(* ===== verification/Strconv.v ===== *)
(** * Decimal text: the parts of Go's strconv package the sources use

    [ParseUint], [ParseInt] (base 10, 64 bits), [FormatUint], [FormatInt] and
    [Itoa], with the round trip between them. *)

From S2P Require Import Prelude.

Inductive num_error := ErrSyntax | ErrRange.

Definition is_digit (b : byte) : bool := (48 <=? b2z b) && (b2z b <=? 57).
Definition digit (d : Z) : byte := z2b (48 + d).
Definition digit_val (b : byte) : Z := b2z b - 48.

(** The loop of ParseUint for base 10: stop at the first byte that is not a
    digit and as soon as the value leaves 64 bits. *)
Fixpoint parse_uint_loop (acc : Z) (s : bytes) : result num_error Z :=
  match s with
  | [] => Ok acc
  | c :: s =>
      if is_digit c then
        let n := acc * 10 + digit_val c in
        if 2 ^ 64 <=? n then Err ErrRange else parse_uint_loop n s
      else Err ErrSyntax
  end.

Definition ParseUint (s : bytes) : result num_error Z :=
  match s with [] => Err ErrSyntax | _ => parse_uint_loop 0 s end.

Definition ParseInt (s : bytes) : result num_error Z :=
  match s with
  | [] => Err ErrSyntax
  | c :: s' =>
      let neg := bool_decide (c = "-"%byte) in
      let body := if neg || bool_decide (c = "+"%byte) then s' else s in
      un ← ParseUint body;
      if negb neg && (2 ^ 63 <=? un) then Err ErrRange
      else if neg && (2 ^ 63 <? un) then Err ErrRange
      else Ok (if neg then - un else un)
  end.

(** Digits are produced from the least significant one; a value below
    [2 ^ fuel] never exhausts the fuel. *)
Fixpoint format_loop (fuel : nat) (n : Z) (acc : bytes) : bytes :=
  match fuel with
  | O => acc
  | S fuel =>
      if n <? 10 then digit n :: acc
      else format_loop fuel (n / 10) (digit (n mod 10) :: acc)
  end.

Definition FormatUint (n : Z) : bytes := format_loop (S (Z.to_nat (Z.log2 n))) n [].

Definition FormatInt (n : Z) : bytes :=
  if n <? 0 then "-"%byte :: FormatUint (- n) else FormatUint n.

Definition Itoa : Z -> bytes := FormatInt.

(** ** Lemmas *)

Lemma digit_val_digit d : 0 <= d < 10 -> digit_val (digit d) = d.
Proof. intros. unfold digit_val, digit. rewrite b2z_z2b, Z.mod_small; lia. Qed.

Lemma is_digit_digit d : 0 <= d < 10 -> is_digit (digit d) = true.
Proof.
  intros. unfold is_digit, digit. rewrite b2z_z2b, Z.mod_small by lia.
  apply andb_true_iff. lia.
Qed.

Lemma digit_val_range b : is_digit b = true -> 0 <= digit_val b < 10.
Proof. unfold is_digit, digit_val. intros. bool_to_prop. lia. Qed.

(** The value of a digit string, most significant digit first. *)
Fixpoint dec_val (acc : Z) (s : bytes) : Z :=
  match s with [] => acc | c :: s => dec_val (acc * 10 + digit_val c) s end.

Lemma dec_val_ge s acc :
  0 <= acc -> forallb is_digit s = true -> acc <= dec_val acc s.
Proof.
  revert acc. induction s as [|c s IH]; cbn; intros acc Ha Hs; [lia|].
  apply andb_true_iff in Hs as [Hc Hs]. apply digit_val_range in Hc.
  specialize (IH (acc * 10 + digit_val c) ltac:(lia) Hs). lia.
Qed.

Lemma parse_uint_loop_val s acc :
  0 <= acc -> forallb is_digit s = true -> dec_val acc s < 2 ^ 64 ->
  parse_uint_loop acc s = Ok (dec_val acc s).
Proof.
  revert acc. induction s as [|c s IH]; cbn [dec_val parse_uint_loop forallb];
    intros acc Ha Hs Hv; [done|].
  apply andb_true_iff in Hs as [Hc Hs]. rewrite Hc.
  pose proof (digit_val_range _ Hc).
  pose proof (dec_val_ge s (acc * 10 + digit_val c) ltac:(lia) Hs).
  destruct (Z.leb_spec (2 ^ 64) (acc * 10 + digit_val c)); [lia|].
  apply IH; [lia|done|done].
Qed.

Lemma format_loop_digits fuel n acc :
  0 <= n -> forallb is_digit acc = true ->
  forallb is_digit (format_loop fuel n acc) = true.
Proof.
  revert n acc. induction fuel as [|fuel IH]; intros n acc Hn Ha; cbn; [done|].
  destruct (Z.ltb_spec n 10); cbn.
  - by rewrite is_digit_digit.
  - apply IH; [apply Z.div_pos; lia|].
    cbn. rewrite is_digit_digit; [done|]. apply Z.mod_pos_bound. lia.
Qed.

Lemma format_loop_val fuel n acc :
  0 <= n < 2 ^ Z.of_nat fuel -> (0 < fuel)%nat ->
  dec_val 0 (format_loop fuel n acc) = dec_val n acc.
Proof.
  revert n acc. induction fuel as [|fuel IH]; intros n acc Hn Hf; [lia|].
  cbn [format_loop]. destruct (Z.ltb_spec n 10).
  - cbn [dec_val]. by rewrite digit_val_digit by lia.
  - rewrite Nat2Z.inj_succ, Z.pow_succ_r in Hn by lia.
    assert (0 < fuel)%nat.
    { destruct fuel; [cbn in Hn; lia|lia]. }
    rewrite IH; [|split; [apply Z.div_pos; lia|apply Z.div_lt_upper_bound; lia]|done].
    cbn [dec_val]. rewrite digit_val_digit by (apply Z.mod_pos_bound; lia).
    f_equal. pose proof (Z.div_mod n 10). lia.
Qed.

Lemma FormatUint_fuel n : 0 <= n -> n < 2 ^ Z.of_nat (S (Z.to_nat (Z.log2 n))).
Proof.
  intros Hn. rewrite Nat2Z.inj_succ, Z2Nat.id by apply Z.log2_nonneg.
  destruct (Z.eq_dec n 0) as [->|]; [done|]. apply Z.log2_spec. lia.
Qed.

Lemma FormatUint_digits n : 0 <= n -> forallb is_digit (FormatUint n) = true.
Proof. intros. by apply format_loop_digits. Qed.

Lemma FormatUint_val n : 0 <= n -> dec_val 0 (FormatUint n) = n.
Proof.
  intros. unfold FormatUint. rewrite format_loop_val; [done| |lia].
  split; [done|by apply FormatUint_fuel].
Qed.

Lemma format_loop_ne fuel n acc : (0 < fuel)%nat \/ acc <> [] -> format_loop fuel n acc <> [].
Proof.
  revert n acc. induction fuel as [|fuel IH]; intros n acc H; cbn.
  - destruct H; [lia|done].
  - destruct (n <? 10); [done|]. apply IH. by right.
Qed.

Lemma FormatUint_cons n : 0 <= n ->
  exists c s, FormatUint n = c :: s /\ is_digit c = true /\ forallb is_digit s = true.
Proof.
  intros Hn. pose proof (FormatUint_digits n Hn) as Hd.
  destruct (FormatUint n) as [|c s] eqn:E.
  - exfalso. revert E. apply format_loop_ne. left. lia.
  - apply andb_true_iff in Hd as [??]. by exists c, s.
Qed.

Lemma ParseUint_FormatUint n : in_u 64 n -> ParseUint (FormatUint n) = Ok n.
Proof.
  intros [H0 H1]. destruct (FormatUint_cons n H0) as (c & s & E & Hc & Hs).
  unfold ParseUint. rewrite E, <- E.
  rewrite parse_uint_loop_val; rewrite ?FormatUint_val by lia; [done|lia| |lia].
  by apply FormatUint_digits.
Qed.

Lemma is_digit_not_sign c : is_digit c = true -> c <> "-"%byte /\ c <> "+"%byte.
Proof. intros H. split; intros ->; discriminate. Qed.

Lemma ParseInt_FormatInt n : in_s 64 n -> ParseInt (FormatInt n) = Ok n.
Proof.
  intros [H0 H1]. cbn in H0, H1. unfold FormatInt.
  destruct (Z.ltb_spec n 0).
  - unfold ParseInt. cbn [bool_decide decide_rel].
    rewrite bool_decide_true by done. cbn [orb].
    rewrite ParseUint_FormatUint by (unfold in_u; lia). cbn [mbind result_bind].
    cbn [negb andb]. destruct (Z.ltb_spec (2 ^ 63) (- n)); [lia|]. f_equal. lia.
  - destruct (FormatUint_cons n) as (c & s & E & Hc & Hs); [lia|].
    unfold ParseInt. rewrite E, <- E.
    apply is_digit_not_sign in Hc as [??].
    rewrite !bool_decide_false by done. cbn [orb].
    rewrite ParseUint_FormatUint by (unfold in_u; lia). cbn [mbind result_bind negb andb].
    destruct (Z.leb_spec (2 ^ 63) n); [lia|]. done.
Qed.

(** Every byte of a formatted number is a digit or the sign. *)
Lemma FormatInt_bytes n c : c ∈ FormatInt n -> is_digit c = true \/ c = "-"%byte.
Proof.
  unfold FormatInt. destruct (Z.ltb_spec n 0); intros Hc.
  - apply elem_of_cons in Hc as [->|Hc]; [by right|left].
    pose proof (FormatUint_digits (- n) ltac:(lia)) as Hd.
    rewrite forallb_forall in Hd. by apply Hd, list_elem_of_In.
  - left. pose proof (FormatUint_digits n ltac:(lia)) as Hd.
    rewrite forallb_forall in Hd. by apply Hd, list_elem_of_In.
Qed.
——————————
In the data above, find the line with "forallb is_digit (format_loop" and the line with "assert (0 < fuel)%nat.". Retype both, plus every line between them, exactly.

_RESULT FOR THIS TASK_:
  forallb is_digit (format_loop fuel n acc) = true.
Proof.
  revert n acc. induction fuel as [|fuel IH]; intros n acc Hn Ha; cbn; [done|].
  destruct (Z.ltb_spec n 10); cbn.
  - by rewrite is_digit_digit.
  - apply IH; [apply Z.div_pos; lia|].
    cbn. rewrite is_digit_digit; [done|]. apply Z.mod_pos_bound. lia.
Qed.

Lemma format_loop_val fuel n acc :
  0 <= n < 2 ^ Z.of_nat fuel -> (0 < fuel)%nat ->
  dec_val 0 (format_loop fuel n acc) = dec_val n acc.
Proof.
  revert n acc. induction fuel as [|fuel IH]; intros n acc Hn Hf; [lia|].
  cbn [format_loop]. destruct (Z.ltb_spec n 10).
  - cbn [dec_val]. by rewrite digit_val_digit by lia.
  - rewrite Nat2Z.inj_succ, Z.pow_succ_r in Hn by lia.
    assert (0 < fuel)%nat.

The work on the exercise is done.